(** * Mekofix backend: request lifecycle, settlement ledger, matcher

    A shallow embedding of the Express/Supabase controllers

      - [backend/src/controllers/serviceRequestController.ts]
      - [backend/src/controllers/mechanicController.ts]
      - the wallet controller ([withdrawFromWallet])

    The persisted tables are explicit state; every handler is a function
    from the store to a new store and an outcome.  A [throw] inside the
    handler's [try] block keeps the writes made before it, exactly as the
    awaited Supabase calls do.  Calls are served one after the other.

    Numbers.  JavaScript numbers and the DECIMAL columns are modelled by
    exact rationals ([Q], compared with [==]); binary rounding, the
    rounding of the DECIMAL columns and the infinities are outside the
    model, and NaN is the [None] of a parse.  So the string [Infinity],
    which [parseFloat] reads as a number that [isNaN] lets through, is
    refused here like a string without digits, and a number is printed in
    decimal notation, never with an exponent (JavaScript prints numbers
    from 1e21 and below 1e-6 with one).  The great-circle distance needs
    sine, cosine and arc tangent and is modelled over the real numbers
    ([R]).

    Strings.  A string is a sequence of bytes.  [toLowerCase] lowers the
    letters A to Z, which is what [String.prototype.toLowerCase] does to a
    string of ASCII characters; a statement that says which names do not
    match is made for such strings ([ascii_only]). *)

From Stdlib Require Import QArith Qround Qabs ZArith String Ascii List Lia Lra.
From Stdlib Require Import Reals Qreals Sorted.
From Stdlib Require Lqa.
From stdpp Require Import base option gmap strings list.

Set Warnings "-clear-no-such-hyp".

Local Open Scope Q_scope.
Local Open Scope string_scope.

(** ** JavaScript values of a JSON body or a query string *)

Module Js.

Inductive Value :=
| Undefined
| Null
| Bool (b : bool)
| Number (q : Q)
| String (s : string).

(** [!v] is [negb (truthy v)]: the falsy values are [undefined], [null],
    [false], the number zero and the empty string. *)
Definition truthy (v : Value) : bool :=
  match v with
  | Undefined | Null => false
  | Bool b => b
  | Number q => negb (Qeq_bool q 0)
  | String s => negb (String.eqb s "")
  end.

Definition is_white (c : ascii) : bool :=
  let n := nat_of_ascii c in
  (Nat.eqb n 32 || Nat.eqb n 9 || Nat.eqb n 10 || Nat.eqb n 11
   || Nat.eqb n 12 || Nat.eqb n 13)%bool.

Fixpoint skip_white (s : string) : string :=
  match s with
  | String.String c r => if is_white c then skip_white r else s
  | EmptyString => s
  end.

Definition digit_of (c : ascii) : option Z :=
  let n := nat_of_ascii c in
  if (Nat.leb 48 n && Nat.leb n 57)%bool then Some (Z.of_nat (n - 48)) else None.

Definition hex_digit_of (c : ascii) : option Z :=
  let n := nat_of_ascii c in
  if (Nat.leb 48 n && Nat.leb n 57)%bool then Some (Z.of_nat (n - 48))
  else if (Nat.leb 97 n && Nat.leb n 102)%bool then Some (Z.of_nat (n - 87))
  else if (Nat.leb 65 n && Nat.leb n 70)%bool then Some (Z.of_nat (n - 55))
  else None.
(** The encoder of a [float64], given by its 64 bits: infinities and NaN
    are an error; the number is written with the fewest digits that read
    back as the same number, without exponent unless its absolute value is
    below [1e-6] or at least [1e21]. *)
Definition encodeFloat (bits : Z) : option gostring :=
  let bits := bits mod 2 ^ 64 in
  let negative := Z.testbit bits 63 in
  let magnitude := bits mod 2 ^ 63 in
  let exponent := magnitude / 2 ^ 52 in
  let fraction := magnitude mod 2 ^ 52 in
  let sign := if negative then go "-" else [] in
  if exponent =? 2047 then None
  else if magnitude =? 0 then Some (sign ++ go "0")
  else
    let m := if exponent =? 0 then fraction else fraction + 2 ^ 52 in
    let e := if exponent =? 0 then - 1074 else exponent - 1075 in
    let num := floatNum m e in
    let den := floatDen e in
    let unit := if 0 <=? e then 2 ^ e else 1 in
    let closer := (fraction =? 0) && (1 <? exponent) in
    let lo := 4 * num - (if closer then 1 else 2) * unit in
    let hi := 4 * num + 2 * unit in
    let point := decimalPoint num den in
    let '(c, k) := shortestFrom 17 1 point num den lo (4 * num) hi (Z.even m) in
    let ds := dropWhileEnd (Ascii.eqb "0"%char) (Time.decimal c) in
    let point := k + len (Time.decimal c) in
    Some (sign ++ (if (magnitude <? bits1e_6) || (bits1e21 <=? magnitude)
                   then formatE ds point else formatF ds point)).

(** With [pretty], the output is indented by two spaces per level as
    [MarshalIndent] does for an empty prefix. *)
Definition newline (pretty : bool) (depth : nat) : gostring :=
  if pretty then bytechr 10 :: concat (repeat (go "  ") depth) else [].

Definition colon (pretty : bool) : gostring :=
  if pretty then go ": " else go ":".

Definition joinItems (pretty : bool) (depth : nat) (opening closing : ascii)
           (items : list gostring) : gostring :=
  match items with
  | [] => [opening; closing]
  | _ =>
    opening :: newline pretty (S depth)
      ++ Strings.Join items (go "," ++ newline pretty (S depth))
      ++ newline pretty depth ++ [closing]
  end.

Fixpoint sequence {A} (l : list (option A)) : option (list A) :=
  match l with
  | [] => Some []
  | None :: _ => None
  | Some x :: rest =>
    match sequence rest with
    | Some xs => Some (x :: xs)
    | None => None
    end
  end.

Definition member (pretty : bool) (kv : gostring * gostring) : gostring :=
  encodeString (fst kv) ++ colon pretty ++ snd kv.

Fixpoint encode (pretty : bool) (depth : nat) (v : Value) : option gostring :=
  match v with
  | VString s => Some (encodeString s)
  | VInt n | VInt64 n => Some (encodeInt n)
  | VBool b => Some (if b then go "true" else go "false")
  | VNil => Some (go "null")
  | VFloat64 bits => encodeFloat bits
  | VOther _ => None
  | VSlice elems =>
    match sequence (map (encode pretty (S depth)) elems) with
    | Some items => Some (joinItems pretty depth "["%char "]"%char items)
    | None => None
    end
  | VMap entries =>
    match sequence
            ((fix each (kvs : list (gostring * Value)) : list (option (gostring * gostring)) :=
                match kvs with
                | [] => []
                | (key, sub) :: rest =>
                  match encode pretty (S depth) sub with
                  | Some text => Some (key, text)
                  | None => None
                  end :: each rest
                end) entries) with
    | Some members =>
      Some (joinItems pretty depth "{"%char "}"%char
                      (map (member pretty) (sortByKey members)))
    | None => None
    end
  end.

Definition encodeData (pretty : bool) (depth : nat)
           (data : option (list (gostring * Value))) : option gostring :=
  match data with
  | None => Some (go "null")
  | Some entries => encode pretty depth (VMap entries)
  end.

(** [json.Marshal] on the data map. *)
Definition Marshal (data : option (list (gostring * Value))) : option gostring :=
  encodeData false 0 data.

(** The fractional second of RFC 3339 with trailing zeros removed. *)
Definition fraction (nsec : Z) : gostring :=
  if nsec =? 0 then []
  else go "." ++ dropWhileEnd (Ascii.eqb "0"%char) (Time.appendInt nsec 9).

(** [Time.MarshalJSON]: RFC 3339 with nanoseconds; years outside 0..9999
    are an error. *)
Definition encodeTime (t : Time.Time) : option gostring :=
  let abs := Time.sec t + Time.offset t in
  let '(y, m, d) := Time.civil (abs / 86400) in
  let s := abs mod 86400 in
  if (y <? 0) || (9999 <? y) then None
  else
    let zone :=
      if Time.offset t =? 0 then go "Z"
      else
        let o := Z.abs (Time.offset t) / 60 in
        (if Time.offset t <? 0 then go "-" else go "+")
          ++ Time.appendInt (o / 60) 2 ++ go ":" ++ Time.appendInt (o mod 60) 2 in
    Some (quote :: Time.appendInt y 4 ++ go "-" ++ Time.appendInt m 2 ++ go "-"
            ++ Time.appendInt d 2 ++ go "T" ++ Time.appendInt (s / 3600) 2 ++ go ":"
            ++ Time.appendInt (s mod 3600 / 60) 2 ++ go ":" ++ Time.appendInt (s mod 60) 2
            ++ fraction (Time.nsec t) ++ zone ++ [quote]).

Definition field (name : gostring) (text : gostring) : list gostring :=
  [encodeString name ++ go ": " ++ text].

Definition optionalField (name value : gostring) : list gostring :=
  if bool_decide (value = []) then [] else field name (encodeString value).

(** [json.MarshalIndent(payload, "", "  ")] following the field tags of
    [WebhookPayload]. *)
Definition MarshalIndent (p : Model.WebhookPayload) : option gostring :=
  match encodeData true 1 (Model.Data p), encodeTime (Model.Timestamp p) with
  | Some data, Some timestamp =>
    Some (joinItems true 0 "{"%char "}"%char
            (field (go "title") (encodeString (Model.Title p))
             ++ optionalField (go "description") (Model.Description p)
             ++ field (go "data") data
             ++ optionalField (go "id") (Model.ID p)
             ++ field (go "timestamp") timestamp
             ++ optionalField (go "source") (Model.Source p)
             ++ optionalField (go "type") (Model.Type_ p)))
  | _, _ => None
  end.

End Json.

(* --------------------------------------------------------------------- *)
(** ** internal/service: the payload validator *)

Module Validator.

Definition MaxNestingDepth : Z := 5.
Definition MaxStringLength : Z := 10000.
Definition MaxArrayLength : Z := 1000.
Definition MaxObjectKeys : Z := 100.

Definition reservedFieldNames (name : gostring) : bool :=
  bool_decide (name ∈ [go "id"; go "timestamp"; go "title"; go "description";
                       go "source"; go "type"]).

(** What [validateDataStructure] can report; the last two constructors are
    the context it adds on the way back up. *)
Inductive DataError : Type :=
| NestingTooDeep (depth : Z)
| StringTooLong (n : Z)
| InvalidUTF8String
| UnsafeStringValue
| TooManyKeys (n : Z)
| KeyTooLong (key : gostring)
| InvalidUTF8Key (key : gostring)
| ArrayTooLong (n : Z)
| UnsupportedType (k : Kind)
| InObjectKey (key : gostring) (cause : DataError)
| InArrayIndex (i : Z) (cause : DataError).

Inductive FormatError : Type :=
| ContainsSpaces
| ConsecutiveDots
| UnsafeCharacter (c : gostring)
| StartsOrEndsWithDot.

Inductive Cause : Type :=
| PayloadNil
| FieldRequired
| DataRequired
| DataEmpty
| InvalidUTF8
| UnsafeCharacters
| TooShort (n min : Z)
| TooLong (n max : Z)
| NotSerializable
| DataTooLarge (size limit : Z)
| DataStructure (e : DataError)
| ReservedFieldName (key : gostring)
| BadFormat (e : FormatError).

(** [errors.WrapValidationError field cause]. *)
Inductive ValidationError : Type :=
| ValidationFailed (field : gostring) (cause : Cause).

(** The error at the bottom of the chain of contexts. *)
Fixpoint rootCause (e : DataError) : DataError :=
  match e with
  | InObjectKey _ c => rootCause c
  | InArrayIndex _ c => rootCause c
  | _ => e
  end.

Definition unsafeRune (r : Z) : bool :=
  (r =? 0) || ((r <? 32) && negb (r =? 9) && negb (r =? 10) && negb (r =? 13)).

Definition containsUnsafeCharacters (s : gostring) : bool :=
  existsb (fun rb : Z * gostring => unsafeRune (fst rb)) (Utf8.runes s).

Definition numericKind (k : Kind) : bool :=
  match k with
  | KInt | KInt8 | KInt16 | KInt32 | KInt64
  | KUint | KUint8 | KUint16 | KUint32 | KUint64
  | KFloat32 | KFloat64 => true
  | _ => false
  end.

Definition validateKey (key : gostring) : option DataError :=
  if len key >? 100 then Some (KeyTooLong key)
  else if negb (Utf8.ValidString key) then Some (InvalidUTF8Key key)
  else None.

Fixpoint validateDataStructure (value : Value) (depth : Z) : option DataError :=
  if depth >? MaxNestingDepth then Some (NestingTooDeep depth)
  else
    match value with
    | VString val =>
      if len val >? MaxStringLength then Some (StringTooLong (len val))
      else if negb (Utf8.ValidString val) then Some InvalidUTF8String
      else if containsUnsafeCharacters val then Some UnsafeStringValue
      else None
    | VMap val =>
      if Z.of_nat (length val) >? MaxObjectKeys
      then Some (TooManyKeys (Z.of_nat (length val)))
      else
        (fix each (kvs : list (gostring * Value)) : option DataError :=
           match kvs with
           | [] => None
           | (key, subValue) :: rest =>
             match validateKey key with
             | Some e => Some e
             | None =>
               match validateDataStructure subValue (depth + 1) with
               | Some err => Some (InObjectKey key err)
               | None => each rest
               end
             end
           end) val
    | VSlice val =>
      if Z.of_nat (length val) >? MaxArrayLength
      then Some (ArrayTooLong (Z.of_nat (length val)))
      else
        (fix each (i : Z) (elems : list Value) : option DataError :=
           match elems with
           | [] => None
           | element :: rest =>
             match validateDataStructure element (depth + 1) with
             | Some err => Some (InArrayIndex i err)
             | None => each (i + 1) rest
             end
           end) 0 val
    | VFloat64 _ | VInt _ | VInt64 _ | VBool _ | VNil => None
    | VOther k => if numericKind k then None else Some (UnsupportedType k)
    end.

Definition dangerousChars : list gostring :=
  [go "<"; go ">"; [bytechr 34]; go "'"; go "&"; go ";"; go "|"].

Fixpoint firstContained (s : gostring) (chars : list gostring) : option gostring :=
  match chars with
  | [] => None
  | char :: rest =>
    if Strings.Contains s char then Some char else firstContained s rest
  end.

YOUR OBJECTIVE:
Repeat exactly the lines from the first line of the records above through the line containing "which [parseFloat] reads", both included, and nothing else.

SOLUTION TO THIS PROBLEM:
(** * Mekofix backend: request lifecycle, settlement ledger, matcher

    A shallow embedding of the Express/Supabase controllers

      - [backend/src/controllers/serviceRequestController.ts]
      - [backend/src/controllers/mechanicController.ts]
      - the wallet controller ([withdrawFromWallet])

    The persisted tables are explicit state; every handler is a function
    from the store to a new store and an outcome.  A [throw] inside the
    handler's [try] block keeps the writes made before it, exactly as the
    awaited Supabase calls do.  Calls are served one after the other.

    Numbers.  JavaScript numbers and the DECIMAL columns are modelled by
    exact rationals ([Q], compared with [==]); binary rounding, the
    rounding of the DECIMAL columns and the infinities are outside the
    model, and NaN is the [None] of a parse.  So the string [Infinity],
    which [parseFloat] reads as a number that [isNaN] lets through, is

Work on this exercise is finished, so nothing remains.